# Best listening modes on Onkyo



## goyop

I joined a while back for advice on upgrading my system. Became convinced about Onkyo and Audyssey and was going to get a 876 but they ran out. So I went ahead and got a TX-NR807. Very happy with it and the Audyssey rocks.

Due to an ongoing illness and treatment my head is a bit foggy and thinking through what would normally be an enjoyable technical challenge can take me forever. So I am asking for some guidance and recommendations.

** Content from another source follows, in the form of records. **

(** [shuffle(arr)]: [arr.slice()] copies, lists are values, so the caller's
    array is untouched by construction.  For an empty array the JS bound
    [a.length-1] is [-1] and the loop does not run, as here. *)
Definition shuffle (g : rng) (arr : list A) : list A * rng :=
  shuffle_loop (length arr - 1) g arr.

(** [shuffle(all).slice(0, n)]. *)
Definition sample (n : nat) (g : rng) (pool : list A) : list A * rng :=
  let '(s, g') := shuffle g pool in (take n s, g').

(** The same loop with the drawn indices given as a list: [js] holds the
    [j] drawn for [i], [i-1], ..., [1]. *)
Fixpoint fisher_yates (i : nat) (js : list nat) (a : list A) : list A :=
  match i, js with
  | S i', j :: js' => fisher_yates i' js' (swap a (S i') j)
  | _, _ => a
  end.
End shuffle.

(** The indices the loop draws from [g], from [i] down to [1]. *)
Fixpoint draws (i : nat) (g : rng) : list nat :=
  match i with
  | 0 => []
  | S i' => let '(k, g') := math_random g in draw_index k i :: draws i' g'
  end.

(** A draw sequence the loop can produce from [i] down: one index per
    iteration, the one drawn at [i] at most [i]. *)
Fixpoint valid_draws (i : nat) (js : list nat) : bool :=
  match i, js with
  | 0, [] => true
  | S i', j :: js' => bool_decide (j <= S i') && valid_draws i' js'
  | _, _ => false
  end.

(** The 53-bit value that makes the draw for index [i] come out as [j]:
    the least [k] with [k*(i+1) >= j*2^53]. *)
Definition draw_for (j i : nat) : Z :=
  ((Z.of_nat j * two53 + Z.of_nat i) / Z.of_nat (S i))%Z.

(** A [Math.random] stream that yields the draws [js] from index [i]
    down. *)
Definition stream_for (i : nat) (js : list nat) : nat -> Z :=
  fun n => draw_for (default 0 (js !! n)) (i - n).

(** The contract of the Sampler (spec section 4.1) as the Session relies on
    it: [sample n g pool] has length [min n |pool|] and takes every element
    of the pool at most as often as it occurs there. *)
Class SampleSpec (smp : forall {A : Type}, nat -> rng -> list A -> list A * rng) := {
  sample_spec_length : forall A n g (pool : list A),
    length (smp n g pool).1 = min n (length pool);
  sample_spec_sub : forall A n g (pool : list A), (smp n g pool).1 ⊆+ pool
}.

(** ** Lemmas *)

Lemma math_random_range g : (0 <= (math_random g).1 < two53)%Z.
Proof. unfold math_random, two53. simpl. apply Z.mod_pos_bound. lia. Qed.

Section shuffle_lemmas.
Context {A : Type}.
Implicit Types a b c : list A.

Lemma swap_perm a i j : swap a i j ≡ₚ a.
Proof.
  unfold swap. destruct (a !! j) eqn:Hj, (a !! i) eqn:Hi; [|done..].
  by apply perm_insert_swap.
Qed.

Lemma length_swap a i j : length (swap a i j) = length a.
Proof. apply Permutation_length, swap_perm. Qed.

Lemma fisher_yates_perm i js a : fisher_yates i js a ≡ₚ a.
Proof.
  revert js a. induction i as [|i IH]; intros [|j js] a; simpl; [done..|].
  by rewrite IH, swap_perm.
Qed.

Lemma shuffle_loop_fisher_yates i g a :
  (shuffle_loop i g a).1 = fisher_yates i (draws i g) a.
Proof.
  revert g a. induction i as [|i IH]; intros g a; [done|].
  simpl. destruct (math_random g) as [k g']. apply IH.
Qed.
End shuffle_lemmas.

#[export] Hint Rewrite @length_swap : quiz_rw.

Lemma valid_draws_cons i j js :
  valid_draws (S i) (j :: js) = true <-> j <= S i /\ valid_draws i js = true.
Proof. simpl. by rewrite andb_true_iff, bool_decide_eq_true. Qed.

Lemma valid_draws_length i js : valid_draws i js = true -> length js = i.
Proof.
  revert js. induction i as [|i IH]; intros [|j js]; simpl; try done.
  rewrite andb_true_iff. intros [_ H]. by rewrite (IH js H).
Qed.

Section shuffle_theorems.
Context {A : Type}.
Implicit Types a b c : list A.

(** C1: [shuffle] returns a permutation of its input: no question is
    lost, duplicated or invented, whatever [Math.random] returns. *)
Theorem shuffle_perm g a : (shuffle g a).1 ≡ₚ a.
Proof.
  unfold shuffle. rewrite shuffle_loop_fisher_yates. apply fisher_yates_perm.
Qed.

Lemma length_shuffle g a : length (shuffle g a).1 = length a.
Proof.
  unfold shuffle. rewrite shuffle_loop_fisher_yates. apply Permutation_length, fisher_yates_perm.
Qed.

Lemma sample_fst n g a : (sample n g a).1 = take n (shuffle g a).1.
Proof. unfold sample. by destruct (shuffle g a). Qed.
End shuffle_theorems.

Lemma draw_index_le (k : Z) (i : nat) : (0 <= k < two53)%Z -> draw_index k i <= i.
Proof.
  intros Hk. unfold draw_index.
  assert (k * Z.of_nat (S i) / two53 < Z.of_nat (S i))%Z.
  { apply Z.div_lt_upper_bound; [unfold two53; lia|].
    nia. }
  remember (k * Z.of_nat (S i) / two53)%Z as q. lia.
Qed.

(** C2: [Math.floor(Math.random()*(i+1))] is an index in [[0, i]] for
    every value [Math.random] can return, and every index in [[0, i]] is
    drawn by some value (for [i+1] at most [2^53]): the draw can pick any
    element of the unshuffled prefix and nothing outside it. *)
Theorem draw_index_bound (i : nat) :
  (forall k, (0 <= k < two53)%Z -> draw_index k i <= i) /\
  ((Z.of_nat i < two53)%Z -> forall j, j <= i ->
     exists k, (0 <= k < two53)%Z /\ draw_index k i = j).
Proof.
  split; [intros k; apply draw_index_le|]. intros Hi j Hj.
  set (n := Z.of_nat (S i)). set (J := Z.of_nat j).
  assert (Hn : (0 < n)%Z) by (unfold n; lia).
  assert (HT : (0 < two53)%Z) by (unfold two53; lia).
  exists ((J * two53 + Z.of_nat i) / n)%Z.
  set (k := ((J * two53 + Z.of_nat i) / n)%Z).
  assert (H1 : (n * k <= J * two53 + Z.of_nat i)%Z) by (apply Z.mul_div_le; lia).
  assert (H2 : (J * two53 + Z.of_nat i < n * (k + 1))%Z).
  { pose proof (Z.mul_succ_div_gt (J * two53 + Z.of_nat i) n Hn). unfold k. lia. }
  assert (HJ : (J <= Z.of_nat i)%Z) by (unfold J; lia).
  split; [split|].
  - apply Z.div_pos; [|lia]. unfold J. lia.
  - apply Z.div_lt_upper_bound; [lia|]. unfold n. nia.
  - unfold draw_index. fold n. rewrite Z.mul_comm.
    assert (Hq : (n * k / two53)%Z = J).
    { assert (En : n = (Z.of_nat i + 1)%Z) by (unfold n; lia).
      rewrite Z.mul_add_distr_l, Z.mul_1_r in H2.
      symmetry. apply Z.div_unique_pos with (n * k - J * two53)%Z; [lia|ring]. }
    rewrite Hq. unfold J. lia.
Qed.

Lemma draws_valid i g : valid_draws i (draws i g) = true.
Proof.
  revert g. induction i as [|i IH]; intros g; [done|].
  cbn [draws]. pose proof (math_random_range g) as Hr.
  destruct (math_random g) as [k g']. simpl in Hr.
  apply valid_draws_cons. split; [by apply draw_index_le|apply IH].
Qed.

(** The Sampler meets the contract the Session relies on. *)
#[export] Instance sample_meets_spec : SampleSpec (@sample).
Proof.
  split.
  - intros A n g pool. rewrite sample_fst, length_take, length_shuffle. lia.
  - intros A n g pool. rewrite sample_fst, submseteq_take.
    unfold shuffle. rewrite shuffle_loop_fisher_yates. by rewrite fisher_yates_perm.
Qed.

(** C3: the quiz drawn by [loadCategory] has [min 10 |pool|] questions,
    each taken from the pool no more often than it occurs there: short
    pools are used as they are, with no padding or repetition. *)
Theorem sample_length_sub {A} n g (pool : list A) :
  length (sample n g pool).1 = min n (length pool) /\ (sample n g pool).1 ⊆+ pool.
Proof. split; [apply sample_spec_length|apply sample_spec_sub]. Qed.

(** ** Draw sequences and orderings *)

Section bijection.
Context {A : Type}.
Implicit Types a b c : list A.

Lemma swap_app a c i j :
  i < length a -> j < length a -> swap (a ++ c) i j = swap a i j ++ c.
Proof.
  intros Hi Hj. unfold swap. rewrite !lookup_app_below by done.
  destruct (a !! j) eqn:Ej; [|by apply lookup_ge_None in Ej; lia].
  destruct (a !! i) eqn:Ei; [|by apply lookup_ge_None in Ei; lia].
  rewrite !insert_app_below; [done|by rewrite length_insert|done].
Qed.

Lemma swap_lookup_i a i j x :
  i < length a -> a !! j = Some x -> swap a i j !! i = Some x.
Proof.
  intros Hi Hj. unfold swap. rewrite Hj.
  destruct (a !! i) as [y|] eqn:Ei; [|by apply lookup_ge_None in Ei; lia].
  destruct (decide (i = j)) as [->|Hne]; [by simplify_eq; rewrite !list_lookup_insert_eq; rewrite ?length_insert; eauto using lookup_lt_Some|].
  rewrite list_lookup_insert_ne by done. by rewrite list_lookup_insert_eq.
Qed.

(** After the swap at the last index [i], the drawn element ends the
    list. *)
Lemma swap_split a i j x :
  length a = S i -> a !! j = Some x ->
  swap a i j = take i (swap a i j) ++ [x].
Proof.
  intros Hlen Hx. pose proof (list_split_last (swap a i j) x) as H.
  rewrite length_swap, Hlen in H. replace (S i - 1) with i in H by lia.
  apply H. apply swap_lookup_i; [lia|done].
Qed.

(** Later iterations only touch indices below the current one, so a
    suffix beyond them is left in place. *)
Lemma fisher_yates_app i js a c :
  valid_draws i js = true -> i < length a ->
  fisher_yates i js (a ++ c) = fisher_yates i js a ++ c.
Proof.
  revert js a. induction i as [|i IH]; intros [|j js] a Hv Hlen; try done.
  apply valid_draws_cons in Hv as [Hj Hv]. simpl.
  rewrite swap_app by lia. apply IH; [done|]. rewrite length_swap. lia.
Qed.

(** One iteration fixes the element drawn at position [i] for good. *)
Lemma fisher_yates_step i j js a x :
  valid_draws i js = true -> length a = S (S i) -> a !! j = Some x ->
  fisher_yates (S i) (j :: js) a =
    fisher_yates i js (take (S i) (swap a (S i) j)) ++ [x].
Proof.
  intros Hv Hlen Hx. simpl.
  rewrite (swap_split a (S i) j x) at 1 by done.
  apply fisher_yates_app; [done|]. rewrite length_take, length_swap. lia.
Qed.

This AVR has a pile of listening modes for both video and audio. I have tried a few and it sounds good but I am certain that I am not getting the maximum from this system. I have 5.1, all Klipsch. What is the sonic difference and / or personal preferences for the listening modes?


Dolby Digital Direct
Dolby Digital
THX Cinema
Dolby Digital TV Logic
Dolby Digital Theater Dimensional
Dolby Digital DTS Surround Sensation

On music I usually go to the All Channel Stereo.

Thanks all


----------



## Jungle Jack

goyop said:


> I joined a while back for advice on upgrading my system. Became convinced about Onkyo and Audyssey and was going to get a 876 but they ran out. So I went ahead and got a TX-NR807. Very happy with it and the Audyssey rocks.
> 
> Due to an ongoing illness and treatment my head is a bit foggy and thinking through what would normally be an enjoyable technical challenge can take me forever. So I am asking for some guidance and recommendations.
> 
> This AVR has a pile of listening modes for both video and audio. I have tried a few and it sounds good but I am certain that I am not getting the maximum from this system. I have 5.1, all Klipsch. What is the sonic difference and / or personal preferences for the listening modes?
> 
> Dolby Digital Direct
> Dolby Digital
> THX Cinema
> Dolby Digital TV Logic
> Dolby Digital Theater Dimensional
> Dolby Digital DTS Surround Sensation
> 
> On music I usually go to the All Channel Stereo.
> 
> Thanks all


Hello,
Some of the Modes are Designed for 5.1 Content like Dolby Digital and DTS. Others are Designed for 2 Channel Sources.
All Channel Stereo can be used on 5.1 and 2.0 Sources, but I prefer Dolby Digital or THX Cinema for 5.1 Sources as there is Discrete Information for each Channel with 5.1 Sources.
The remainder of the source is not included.